In conventional teaching evaluation, there is generally an evaluation that a teacher sits in the back row to evaluate the state of a student in a class and the teaching situation of a teacher. However, it is difficult to comprehensively observe a specific lesson state of the student due to the position limitation of the assessment teacher. The assessment teacher can only assess the lesson status of a few students, resulting in incomplete assessment data. In addition, there are differences in the evaluation criteria, observation patterns, and thought angles of different evaluation teachers, which also lead to differences in teaching evaluation results. The mental states of the teacher are different in different periods of the same class, and the students are difficult to observe the class behaviors of the students in a concentrated manner for a long time, so that the difference of teaching evaluation is further increased. Therefore, the detection and analysis of the behaviors of students in a class from an objective perspective are of great significance to assessment teachers, lesson teachers, school leaders and parents of students. If the computer technology can be used for automatically identifying and detecting the classroom behaviors of students, comprehensive and objective data reference can be provided for teaching evaluation, and the teaching quality can be improved.
With the development of video analysis and computer vision technology, analyzing student behavior in classroom videos or pictures for teaching assessment can provide more accurate and objective feedback. In the field of classroom behavior detection, common algorithms include video-based motion recognition, gesture estimation, and target detection. Video motion recognition faces large-scale and high-dimensional video data processing problems, requires large amounts of computing resources and memory space, and acts have long-term dependencies in video, requiring time-dependent capture and modeling. Pose estimation it is challenging to estimate the poses of multiple people simultaneously in a multi-person scene, where the accuracy of the pose estimation can be degraded when parts of the human body are occluded or pose changes drastically. Time series analysis requires long-term dependencies to be established to accommodate different behavioral patterns and contexts. The target object can be accurately positioned by using the target detection to conduct behavior recognition, and a plurality of targets can be detected and recognized simultaneously in complex scenes such as multi-person interaction, group behaviors and the like. The target detection technology has made remarkable progress in the aspect of real-time application, and provides powerful support for behavior recognition tasks.

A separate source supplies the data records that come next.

(** * httpd: routing, middleware and error rendering

    A shallow embedding of package [httpd] (httpd.go and its middleware
    file) and the properties of its specification.

    Go strings and byte slices are Rocq strings (sequences of 8-bit
    characters); Go's [int] is [Z] (the code never computes with a status,
    it only stores and passes it on); a map is a [gmap]; an interface is a
    record of its methods; code with effects runs in a state monad over the
    [World] with panics as a second kind of outcome. *)

From Stdlib Require Import ZArith NArith Ascii String Lia DecimalString.
From Stdlib Require Import FunctionalExtensionality.
From stdpp Require Import base strings gmap list sorting.

Set Warnings "-register-all".
Open Scope string_scope.
Open Scope Z_scope.

(** ** Errors *)

(** [type StatusError struct { err error; isResponseError bool; status int }],
    over the type of the wrapped error so that [error] can hold one. *)
Record StatusError_of (E : Type) : Type := Build_StatusError
  { err : E; isResponseError : bool; status : Z }.
Arguments Build_StatusError {E}.
Arguments err {E}.
Arguments isResponseError {E}.
Arguments status {E}.

(** The non-nil values of Go's [error] interface that the package meets:
    the plain errors of [errors.New] and [fmt.Errorf] (a message and
    nothing else), the three errors of the encoder,
    [*json.UnsupportedTypeError], [*json.UnsupportedValueError] and
    [*json.MarshalerError], and the package's own [StatusError]. *)
Inductive error : Type :=
| errorString (s : string)
| UnsupportedTypeError (typ : string)
| UnsupportedValueError (str : string)
| MarshalerError (typ : string) (e : error) (sourceFunc : string)
| error_of_StatusError (e : StatusError_of error).

Definition StatusError : Type := StatusError_of error.
(** Modelled from the spec: the keywords the reader accepts, libpq's
    connection options. *)
Definition keywords : list string :=
  [ "authtype"; "service"; "user"; "password"; "passfile";
    "connect_timeout"; "dbname"; "host"; "hostaddr"; "port";
    "client_encoding"; "tty"; "options"; "application_name";
    "fallback_application_name"; "keepalives"; "keepalives_idle";
    "keepalives_interval"; "keepalives_count"; "tcp_user_timeout";
    "sslmode"; "sslcompression"; "sslcert"; "sslkey"; "sslrootcert";
    "sslcrl"; "requirepeer"; "gssencmode"; "krbsrvname"; "gsslib";
    "replication"; "target_session_attrs" ].

Definition known_keyword (name : string) : bool :=
  existsb (String.eqb name) keywords.

(** Modelled from the spec: the reader of the key=value form of a connection
    string, "parse" in Scenario F. pgsql.c hands the strings it builds to
    libpq's PQconninfoParse, which is not part of the sources; this reader
    follows section 6 (values in key=value form are single-quoted with
    backslash escaping for ' and \) and libpq's grammar for the rest:
    blank-separated [keyword = value] pairs, values quoted or not. [None] is
    a parse error; the pairs come in the order they were read. *)
Fixpoint conninfo_parse (fuel : nat) (s : string)
    : option (list (string * string)) :=
  match fuel with
  | O => None
  | S fuel =>
      match skip_blanks s with
      | EmptyString => Some []
      | String c rest =>
          let '(pname, rest) := read_keyword (String c rest) in
          match rest with
          | String "=" rest =>
              let rest := skip_blanks rest in
              let pval :=
                match rest with
                | String "'" quoted => read_quoted quoted
                | _ => Some (read_unquoted rest)
                end in
              match pval with
              | Some (pval, rest) =>
                  if known_keyword pname then
                    match conninfo_parse fuel rest with
                    | Some options => Some ((pname, pval) :: options)
                    | None => None
                    end
                  else None
              | None => None
              end
          | _ => None
          end
      end
  end.

(** Every pair consumes a character, so the length of the string is fuel
    enough. *)
Definition PQconninfoParse (conninfo : string)
    : option (list (string * string)) :=
  conninfo_parse (S (String.length conninfo)) conninfo.

(** The value of a keyword: the one given last. *)
Fixpoint conninfo_value (options : list (string * string)) (keyword : string)
    : option string :=
  match options with
  | [] => None
  | (k, v) :: options =>
      match conninfo_value options keyword with
      | Some v' => Some v'
      | None => if String.eqb k keyword then Some v else None
      end
  end.

(** An ASCII printable character: space to tilde. *)
Definition printable (c : ascii) : bool :=
  let n := nat_of_ascii c in Nat.leb 32 n && Nat.leb n 126.

Fixpoint all_printable (s : string) : bool :=
  match s with
  | EmptyString => true
  | String c rest => printable c && all_printable rest
  end.

(** The escaping as section 6 words it: each ' and each \ gets a backslash
    in front, every other character stands for itself, and the whole is put
    between single quotes. *)
Definition escape_one (c : ascii) : list ascii :=
  if Ascii.eqb c "'" then ["\"; "'"]%char
  else if Ascii.eqb c "\" then ["\"; "\"]%char
  else [c].

Definition quote_spec (value : string) : string :=
  string_of_list_ascii
    (["'"%char] ++ flat_map escape_one (list_ascii_of_string value)
     ++ ["'"%char]).

(** A keyword as pgsql.c writes them: known to libpq, without blanks or
    equal signs. *)
Fixpoint plain_chars (key : string) : bool :=
  match key with
  | EmptyString => true
  | String c rest =>
      negb (Ascii.eqb c "=") && negb (isspace c) && plain_chars rest
  end.

End Conninfo.

(** ** The monitor

    The extension that implements the monitor's stored functions is not
    among the sources: what is at hand is the regression script with its
    expected output, [src/monitor/expected/monitor.out], and the
    specification. The operations below are written from the specification
    (sections 3, 4.1, 4.3 and 6); the script is kept as data and replayed
    against them. The event log and the notification channels are left out:
    nothing here reads them. *)
Module Monitor.

(** Modelled from the spec: the states of section 4.1, for the monitor
    code that is missing. *)
Inductive ReplicationState :=
| init | single | wait_primary | primary | join_primary | apply_settings
| wait_standby | catchingup | secondary | prepare_promotion
| stop_replication | wait_maintenance | maintenance | draining
| demote_timeout | demoted | demote | report_lsn | join_secondary
| fast_forward | dropped.

Scheme Equality for ReplicationState.

(** Modelled from the spec: the writable states of section 4.1. *)
Definition writable_states : list ReplicationState :=
  [single; wait_primary; primary; join_primary; apply_settings].

Definition is_writable (st : ReplicationState) : bool :=
  existsb (ReplicationState_beq st) writable_states.
(** The third audit of GREEN, GREEN, YELLOW: the ledger ends in a GREEN
    record, the new zone is YELLOW, and one event is appended. *)
Lemma zone_change_event_iff_witness :
  let w2 :=
    fst (Governor.audit_risk (governor_holding 100000) (calm_env 2) None
           (fst (Governor.audit_risk (governor_holding 100000) (calm_env 1) None
                   fresh_world))) in
  (forall s, fault (calm_env 3) s = None) /\
  chronological (portfolio_state (store w2)) /\
  (forall x, In x (portfolio_state (store w2)) ->
             (st_timestamp x < t_state (calm_env 3))%Z) /\
  event_key_free (t_event (calm_env 3)) (store w2) /\
  risk_events (store w2) = [] /\
  exists e, risk_events (store green_green_yellow) = [e].
Proof.
  intro w2.
  assert (Hf : forall s, fault (calm_env 3) s = None) by reflexivity.
  assert (Hchr : chronological (portfolio_state (store w2))).
  { vm_compute. split; [| split; [| exact I]].
    - intros r' [<- | []]. reflexivity.
    - intros r' []. }
  assert (Hnew : forall x, In x (portfolio_state (store w2)) ->
                           (st_timestamp x < t_state (calm_env 3))%Z).
  { vm_compute. intros x [<- | [<- | []]]; reflexivity. }
  assert (Hek : event_key_free (t_event (calm_env 3)) (store w2)) by reflexivity.
  repeat (split; [assumption |]).
  split; [reflexivity |].
  destruct (zone_change_event_iff (governor_holding 94000) (calm_env 3) None w2
              Hf Hchr Hnew Hek) as (_ & Hadd & _).
  eexists. unfold green_green_yellow. fold w2.
  rewrite (Hadd "GREEN"%string); [reflexivity | reflexivity |].
  vm_compute. discriminate.
Defined.

(** ** The peak table during an audit *)

Lemma initialize_nonempty (now : Z) (db : DB) :
  peak_tracker (CPPIEngine._initialize_database now db) <> [].
Proof.
  unfold CPPIEngine._initialize_database.
  destruct (peak_tracker db) eqn:E; [discriminate |].
  rewrite E. discriminate.
Qed.

Lemma update_keeps_table (env : Env) (v : Q) (w : World) :
  peak_tracker (store w) <> [] ->
  peak_tracker (store (fst (CPPIEngine._update_peak_value env v w))) <> [].
Proof.
  intro Hne.
  pose proof (update_peak_cases env v w) as H. cbv zeta in H.
  destruct (CPPIEngine._update_peak_value env v w) as [w' [[] | msg]]; cbn [fst].
  - destruct H as (_ & [(_ & ->) | (_ & _ & _ & _ & _ & _ & Hrows)]);
      [exact Hne |].
    rewrite Hrows. unfold CPPIEngine.update_peak_rows.
    destruct (CPPIEngine.max_id (peak_tracker (store w))); [| exact Hne].
    destruct (peak_tracker (store w)); [contradiction | discriminate].
  - destruct H as (-> & _). exact Hne.
Qed.

Lemma save_state_table (env : Env) (s : PortfolioState) (w : World) :
  peak_tracker (store (fst (CPPIEngine._save_portfolio_state env s w)))
    = peak_tracker (store w).
Proof.
  unfold CPPIEngine._save_portfolio_state, sql_write.
  destruct (fault env InsertState); [reflexivity |].
  destruct (existsb _ _); reflexivity.
Qed.

Lemma check_zone_table (env : Env) (s : PortfolioState) (w : World) :
  peak_tracker (store (fst (Governor._check_zone_changes env s w)))
    = peak_tracker (store w).
Proof.
  unfold Governor._check_zone_changes, bind, sql_select.
  destruct (fault env SelectPrevZone); [reflexivity |].
  destruct (Governor.select_prev_zone (store w)) as [prev |]; [| reflexivity].
  destruct (negb _); [| reflexivity].
  unfold CPPIEngine._log_risk_event, sql_write.
  destruct (fault env InsertEvent); [reflexivity |].
  destruct (existsb _ _); reflexivity.
Qed.

Lemma refresh_peak_world (env : Env) (total : Q) (w : World) :
  fst (Governor.refresh_peak env total w)
    = fst (CPPIEngine._update_peak_value env total w).
Proof.
  unfold Governor.refresh_peak, bind, ret.
  unfold CPPIEngine._get_peak_value at 1. unfold sql_select at 1.
  destruct (fault env SelectPeak) eqn:E.
  - unfold CPPIEngine._update_peak_value, CPPIEngine._get_peak_value, bind,
      sql_select.
    rewrite E. reflexivity.
  - destruct (CPPIEngine._update_peak_value env total w) as [w' [[] | m]];
      reflexivity.
Qed.

(** Whatever happens during an audit, the only change to [peak_tracker] is
    the one of [_update_peak_value] on the total value. *)
Lemma audit_peak_table (self : GovernorObj) (env : Env)
    (access_token : option string) (w : World) :
  peak_tracker (store (fst (Governor.audit_risk self env access_token w)))
    = peak_tracker (store (fst (CPPIEngine._update_peak_value env
                                  (audit_total self env access_token) w))).
Proof.
  rewrite <- refresh_peak_world.
  unfold Governor.audit_risk, try_except, Governor.audit_body.
  fold (audit_total self env access_token).
  set (total := audit_total self env access_token).
  unfold bind at 1.
  destruct (Governor.refresh_peak env total w) as [w1 [peak | m]]; [| reflexivity].
  cbn [fst].
  set (state := Governor.assess _ _ _ _).
  pose proof (save_state_table env state w1) as Hs.
  unfold bind at 1.
  destruct (CPPIEngine._save_portfolio_state env state w1) as [w2 [[] | m]];
    cbn [fst] in Hs; [| exact Hs].
  pose proof (check_zone_table env state w2) as Hc.
  unfold bind at 1.
  destruct (Governor._check_zone_changes env state w2) as [w3 [[] | m]];
    cbn [fst] in Hc; [| cbn; congruence].
  cbn. congruence.
Qed.

(** An audit keeps the peak table initialised and never lowers the stored
    peak, whether it succeeds or returns an error. *)
Lemma audit_keeps_peak (self : GovernorObj) (env : Env)
    (access_token : option string) (w : World) :
  (peak_tracker (store w) <> [] ->
   peak_tracker (store (fst (Governor.audit_risk self env access_token w))) <> []) /\
  CPPIEngine.stored_peak (store w)
    <= CPPIEngine.stored_peak
         (store (fst (Governor.audit_risk self env access_token w))).
Proof.
  split.
  - intro Hne. rewrite audit_peak_table. apply update_keeps_table. exact Hne.
  - rewrite (stored_peak_rows _ _ (audit_peak_table self env access_token w)).
    apply update_peak_monotone.
Qed.

(** A successful audit with a later timestamp keeps the ledger
    chronological. *)
Lemma audit_keeps_chronological (self : GovernorObj) (env : Env)
    (access_token : option string) (w : World) :
  (forall s, fault env s = None) ->
  chronological (portfolio_state (store w)) ->
  (forall x, In x (portfolio_state (store w)) -> (st_timestamp x < t_state env)%Z) ->
  event_key_free (t_event env) (store w) ->
  chronological
    (portfolio_state (store (fst (Governor.audit_risk self env access_token w)))).
Proof.
  intros Hf Hchr Hnew Hek.
  destruct (audit_rows self env access_token w Hf Hchr Hnew Hek) as (_ & Hst & _).
  rewrite Hst. apply chronological_snoc; [exact Hchr |].
  intros x Hx.
  change (st_timestamp (CPPIEngine.state_row (audit_state self env access_token w)))
    with (timestamp (audit_state self env access_token w)).
  rewrite audit_state_timestamp. apply Hnew. exact Hx.
Qed.

(** ** The drawdown of an audit *)

(** The helper with the peak that line 424 passes to it,
    [max(stored peak, value)], for a stored peak that is not negative. *)
Lemma drawdown_at_audit_peak (current_value peak_read : Q) :
  0 <= peak_read ->
  let peak := py_max peak_read current_value in
  let drawdown := CPPIEngine._calculate_drawdown current_value peak in
  current_value <= peak /\
  (peak == 0 -> drawdown = 0) /\
  (~ peak == 0 -> drawdown == Qmax 0 ((peak - current_value) / peak)) /\
  drawdown == spec_drawdown current_value peak /\
  0 <= drawdown /\
  (peak_read < current_value -> drawdown == 0) /\
  (0 <= current_value -> drawdown <= 1).
Proof.
  intros Hr peak drawdown.
  assert (Hge : peak_read <= peak) by apply py_max_lower.
  assert (Hv : current_value <= peak)
    by (unfold peak; rewrite py_max_Qmax; apply Q.le_max_r).
  split; [exact Hv |].
  destruct (Qeq_bool peak 0) eqn:E.
  - assert (Hd : drawdown = 0)
      by (unfold drawdown, CPPIEngine._calculate_drawdown; rewrite E; reflexivity).
    apply Qeq_bool_iff in E.
    split; [intros _; exact Hd |].
    split; [intro Hn; contradiction |].
    split.
    + unfold spec_drawdown.
      replace (Qeq_bool peak 0) with true
        by (symmetry; apply Qeq_bool_iff; exact E).
      rewrite Hd. reflexivity.
    + rewrite Hd. split; [lra |].
      split; [intros _; reflexivity | intros _; lra].
  - assert (Hn : ~ peak == 0) by (apply Qeq_bool_neq; exact E).
    assert (Hp : 0 < peak) by lra.
    assert (Hd : drawdown = (peak - current_value) / peak)
      by (apply drawdown_positive_peak; exact Hp).
    assert (H0 : 0 <= (peak - current_value) / peak)
      by (apply Qdiv_nonneg; lra).
    assert (Hm : Qmax 0 ((peak - current_value) / peak)
                 == (peak - current_value) / peak)
      by (apply Q.max_r; exact H0).
    split; [intro Hz; contradiction |].
    split; [intros _; rewrite Hd, Hm; reflexivity |].
    split; [unfold spec_drawdown; rewrite E, Hd, Hm; reflexivity |].
    rewrite Hd. split; [exact H0 |]. split.
    + intro Hlt.
      assert (Hpk : peak = current_value).
      { unfold peak, py_max.
        replace (py_gt current_value peak_read) with true; [reflexivity |].
        symmetry. apply py_gt_true. exact Hlt. }
      rewrite Hpk. field. lra.
    + intro Hc. apply Qdiv_le_1; lra.
Qed.

(** The stored peak never goes down in a run of audits. *)
Lemma run_audits_peak (steps : list (GovernorObj * Env * option string)) (w : World) :
  CPPIEngine.stored_peak (store w)
    <= CPPIEngine.stored_peak (store (run_audits steps w)).
Proof.
  revert w. induction steps as [| [[g env] token] steps IH]; intro w.
  - cbn [run_audits]. lra.
  - cbn [run_audits].
    eapply Qle_trans; [apply (audit_keeps_peak g env token w) | apply IH].
Qed.
(** C6.  When the trampoline is dispatched for a timer whose ID, with the
    flag bit masked off, is the address of a slot, it writes the timer's
    kernel name to [current_timer_name] before it calls the slot's
    function, so that the function runs with that name readable, and
    writes null to it as soon as the function has returned.
    [furi_timer_get_current_name] returns the variable as it is.  Nothing
    else writes it: starting from its initial null, it is null again
    whenever an exposed operation or a dispatch has returned. *)
Theorem current_timer_name_set_during_dispatch
    (fuel : nat) (w : World K) (hTimer : Z) (k1 k2 : K) (id name : Z)
    (s : TimerCallback_t) :
  (7 <= fuel)%nat ->
  kernel env (pvTimerGetTimerID hTimer) (os w) = (k1, id) ->
  kernel env (pcTimerGetName hTimer) k1 = (k2, name) ->
  clear_alloc_flag id <> NULL ->
  slots w !! clear_alloc_flag id = Some s ->
  let r := run env fuel (TimerCallback hTimer) w in
  let called := application env (func s) (context s) name (slots w, k2) in
  (ended r = Returned tt /\
   trace r = [ext (pvTimerGetTimerID hTimer) id;
              ext (pcTimerGetName hTimer) name;
              Ev (write_current_timer_name name) tt;
              Ev (load_func (clear_alloc_flag id)) (func s);
              Ev (load_context (clear_alloc_flag id)) (context s);
              Ev (invoke (func s) (context s)) tt;
              Ev (write_current_timer_name NULL) tt] /\
   final r = {| current_timer_name := NULL; slots := fst called; os := snd called |}) /\
  (forall (fuel' : nat) (w' : World K),
     ended (run env (S fuel') furi_timer_get_current_name w')
     = Returned (current_timer_name w')) /\
  (forall (fuel' : nat) (todo : list activity) (k : K) (w' : World K),
     schedule env fuel' todo (initial k) = Some w' -> current_timer_name w' = NULL).
Proof.
  intros Hfuel H1 H2 Hslot Hs r called. subst r called. split.
  - unfold TimerCallback. at_least 7 of fuel.
    answered H1. decide_tests. answered H2.
    rewrite run_trigger_bind. cbn [handle].
    rewrite run_trigger_bind. cbn [handle slots set_current_timer_name set_os]. rewrite Hs.
    rewrite run_trigger_bind. cbn [handle slots set_current_timer_name set_os]. rewrite Hs.
    rewrite run_trigger_bind.
    cbn [handle slots os current_timer_name set_current_timer_name set_os].
    destruct (application env (func s) (context s) name (slots w, k2)) as [m k3].
    rewrite run_trigger. cbn. auto.
  - split.
    + intros fuel' w'. unfold furi_timer_get_current_name. rewrite run_trigger. reflexivity.
    + intros fuel' todo k w'. apply schedule_without_name. reflexivity.
Qed.

(** *** Interrupt context *)

(** C4, as amended.  Called from interrupt or masked-interrupt context,
    every exposed operation other than PendingCallback and
    [furi_timer_get_current_name] halts the process at its entry check:
    the context query is the only thing it has done.  PendingCallback
    given a function goes on to submit the call from that context, and
    [furi_timer_get_current_name], which makes no context check, returns
    the name. *)
Theorem interrupt_context_refused_except_by_two
    (c : api_call) (fuel : nat) (w : World K) (k1 : K) :
  (3 <= fuel)%nat ->
  kernel env furi_kernel_is_irq_or_masked (os w) = (k1, true) ->
  let r := run env fuel (perform c) w in
  (is_pending_callback c = false -> is_get_current_name c = false ->
     ended r = Crashed /\
     trace r = [ext furi_kernel_is_irq_or_masked true] /\
     final r = set_os w k1) /\
  (is_get_current_name c = true ->
     ended r = Returned tt /\
     trace r = [Ev read_current_timer_name (current_timer_name w)] /\
     final r = w) /\
  (forall (callback ctx arg : Z) (k2 : K),
     c = Op_pending_callback callback ctx arg ->
     callback <> NULL ->
     kernel env (xTimerPendFunctionCallFromISR callback ctx arg NULL) k1 = (k2, pdPASS) ->
     ended r = Returned tt /\
     trace r = [ext furi_kernel_is_irq_or_masked true;
                ext (xTimerPendFunctionCallFromISR callback ctx arg NULL) pdPASS] /\
     final r = set_os w k2).
Proof.
  intros Hfuel H1 r. subst r. at_least 3 of fuel.
  destruct c; cbn [perform is_pending_callback is_get_current_name];
    (split; [intros Hp Hg; try discriminate|split; [intros Hg; try discriminate|]]);
    try (intros callback' ctx' arg' k2 [=]).
  - rewrite run_bind. unfold furi_timer_alloc. answered H1. checked. cbn. auto.
  - unfold furi_timer_free. answered H1. checked. cbn. auto.
  - rewrite run_bind. unfold furi_timer_start. answered H1. checked. cbn. auto.
  - rewrite run_bind. unfold furi_timer_restart. answered H1. checked. cbn. auto.
  - rewrite run_bind. unfold furi_timer_stop. answered H1. checked. cbn. auto.
  - rewrite run_bind. unfold furi_timer_is_running. answered H1. checked. cbn. auto.
  - rewrite run_bind. unfold furi_timer_get_expire_time. answered H1. checked. cbn. auto.
  - subst. intros Hc H2. unfold furi_timer_pending_callback.
    checked. answered H1. answered H2. rewrite run_check, Z.eqb_refl. cbn. auto.
  - unfold furi_timer_set_thread_priority. answered H1. checked. cbn. auto.
  - rewrite run_bind. unfold furi_timer_get_current_name. rewrite run_trigger. cbn.
    destruct w; auto.
Qed.

(** *** Releasing a timer *)

Lemma handle_external_os {R : Type} (c : rtosE R) (w w' : World K) (x : R) :
  handle_external env c w = (w', x) -> kernel env c (os w) = (os w', x).
Proof.
  unfold handle_external. destruct (kernel env c (os w)) as [k r].
  destruct c; try (intros [= <- <-]; reflexivity).
  destruct (r =? NULL); intros [= <- <-]; reflexivity.
Qed.

Lemma replay_watch (instance slot : Z) (ph : phase) (seen tr : list entry) :
  replay (watch instance slot) (ph, seen) tr =
  match protocol instance slot ph tr with
  | Some ph' => Some (ph', seen ++ tr)
  | None => None
  end.
Proof.
  unfold protocol. revert ph seen. induction tr as [|x tr IH]; intros ph seen; cbn.
  - rewrite app_nil_r. reflexivity.
  - unfold watch at 1. cbn [fst snd]. destruct (advance instance slot ph x) as [ph'|]; [|reflexivity].
    rewrite IH, <- app_assoc. reflexivity.
Qed.

Lemma watch_call {R : Type} (instance slot : Z) (c : rtosE R) (ph : phase)
    (seen : list entry)
    (w : World K) (Q : R -> phase * list entry -> World K -> Prop) :
  (forall x w', kernel env c (os w) = (os w', x) ->
     exists ph', advance instance slot ph (ext c x) = Some ph' /\
                 Q x (ph', seen ++ [ext c x]) w') ->
  safe env (watch instance slot) (call c) (ph, seen) w Q.
Proof.
  intros H. apply safe_call. intros x w' Hx.
  destruct (H x w' (handle_external_os c w w' x Hx)) as (ph' & Hph & HQ).
  exists (ph', seen ++ [ext c x]). split; [|exact HQ].
  unfold watch. cbn [fst snd]. rewrite Hph. reflexivity.
Qed.

Section Release.

(** What the release protocol relies on from the kernel.  [executing k h]
    says that in state [k] the daemon is inside the callback of timer [h].
    A timer is reported inactive only once no callback of it is in flight,
    and releasing memory or deleting the timer starts no callback. *)
Variable executing : K -> Z -> bool.

Hypothesis inactive_quiescent :
  forall (k k' : K) (h a : Z),
    kernel env (xTimerIsTimerActive h) k = (k', a) -> u32 a = 0 -> executing k' h = false.

Hypothesis free_keeps_quiescent :
  forall (k k' : K) (h p : Z) (u : unit),
    executing k h = false -> kernel env (free p) k = (k', u) -> executing k' h = false.

Hypothesis delete_keeps_quiescent :
  forall (k k' : K) (h wait r : Z),
    executing k h = false -> kernel env (xTimerDelete h wait) k = (k', r) ->
    executing k' h = false.

Lemma furi_timer_is_running_polls (instance slot : Z) (seen : list entry) (w : World K) :
  safe env (watch instance slot) (furi_timer_is_running instance) (Stopping, seen) w
    (fun running s w' =>
       exists active,
         running = u32 active /\
         s = (if u32 active =? 0 then Quiet else Busy, seen ++ poll instance active) /\
         (u32 active = 0 -> executing (os w') instance = false)).
Proof.
  unfold furi_timer_is_running.
  apply safe_bind with
    (Q := fun x s (_ : World K) => s = (Stopping, seen ++ [ext furi_kernel_is_irq_or_masked x])).
  { apply watch_call. intros x w' _. exists Stopping. split; reflexivity. }
  intros in_irq s1 w1 ->.
  apply safe_bind with
    (Q := fun _ s (_ : World K) => s = (Stopping, seen ++ [ext furi_kernel_is_irq_or_masked false])).
  { apply safe_check. destruct in_irq; [discriminate|reflexivity]. }
  intros _ s2 w2 ->.
  apply safe_bind with
    (Q := fun _ s (_ : World K) => s = (Stopping, seen ++ [ext furi_kernel_is_irq_or_masked false])).
  { apply safe_check. reflexivity. }
  intros _ s3 w3 ->.
  apply safe_bind with
    (Q := fun x s w' =>
            s = (if u32 x =? 0 then Quiet else Busy, seen ++ poll instance x) /\
            (u32 x = 0 -> executing (os w') instance = false)).
  { apply watch_call. intros x w' Hk.
    exists (if u32 x =? 0 then Quiet else Busy). split.
    - cbn. rewrite Z.eqb_refl. reflexivity.
    - split; [rewrite <- app_assoc; reflexivity|].
      intros Hx. eapply inactive_quiescent; eassumption. }
  intros active s4 w4 [-> Hq]. apply safe_ret. exists active. auto.
Qed.

Lemma wait_inactive (instance slot : Z) (seen : list entry) (w : World K) :
  safe env (watch instance slot) (ITree.iter (wait_inactive_step instance) tt)
    (Stopping, seen) w
    (fun _ s w' =>
       exists busy last,
         s = (Quiet, seen ++ flat_map (busy_turn instance) busy ++ poll instance last) /\
         Forall (fun a => u32 a <> 0) busy /\ u32 last = 0 /\
         executing (os w') instance = false).
Proof.
  apply (safe_iter env (watch instance slot) (wait_inactive_step instance)
           (fun _ s _ => exists busy,
              s = (Stopping, seen ++ flat_map (busy_turn instance) busy) /\
              Forall (fun a => u32 a <> 0) busy));
    [|exists []; rewrite app_nil_r; auto].
  intros [] s1 w1 (busy & -> & Hbusy). unfold wait_inactive_step.
  eapply safe_bind; [apply furi_timer_is_running_polls|].
  intros running s2 w2 (active & -> & -> & Hq).
  destruct (Z.eqb_spec (u32 active) 0) as [Hz|Hnz]; cbn [negb].
  - apply safe_ret. exists busy, active. rewrite <- app_assoc. auto.
  - apply safe_bind with
      (Q := fun _ s (_ : World K) =>
              s = (Stopping, seen ++ flat_map (busy_turn instance) (busy ++ [active]))).
    { apply watch_call. intros [] w' _. exists Stopping. split; [reflexivity|].
      rewrite flat_map_app. cbn [flat_map]. unfold busy_turn at 3.
      rewrite app_nil_r, <- !app_assoc. reflexivity. }
    intros _ s3 w3 ->. apply safe_ret. exists (busy ++ [active]). split; [reflexivity|].
    apply Forall_app. split; [exact Hbusy|]. constructor; [exact Hnz|constructor].
Qed.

The problems of numerous student targets, serious shielding and the like exist in the classroom teaching video, and huge research challenges are brought to student behavior recognition in a classroom scene. In order to automatically identify the classroom behavior of all students, a more robust multi-person behavior identification model needs to be studied. The traditional student class behavior detection method based on target detection faces the influence of factors such as numerous student targets, inconsistent target sizes, target shielding, lower video or image resolution and the like, so that the behavior state of students in class cannot be accurately and efficiently identified.
Disclosure of Invention
Aiming at the defects in the prior art, the patent provides a student class behavior detection method based on improved YOLOv 7. The student class behavior detection method based on the improved YOLOv7 is mainly used for improving modules of a backbone network, a prediction head, an IOU calculation loss and the like of the YOLOv7, and the improved model focuses on objects to be detected, so that the behavior detection capability of a student class scene is improved. The problems mentioned in the background art above are solved. Experimental results prove that the method of the application has more advantages than the prior art.
In order to achieve the above purpose, the application adopts the technical scheme that: a student classroom behavior detection method based on improved YOLOv7 comprises the following steps:
step 1, acquiring a video of student classroom behavior, and frame-removing the acquired video to obtain a picture of the student classroom behavior;
and 2, preprocessing the image obtained in the step 1, marking the student class behavior data set by using a labelImg image marking tool, and dividing the data set to obtain the student class behavior data set.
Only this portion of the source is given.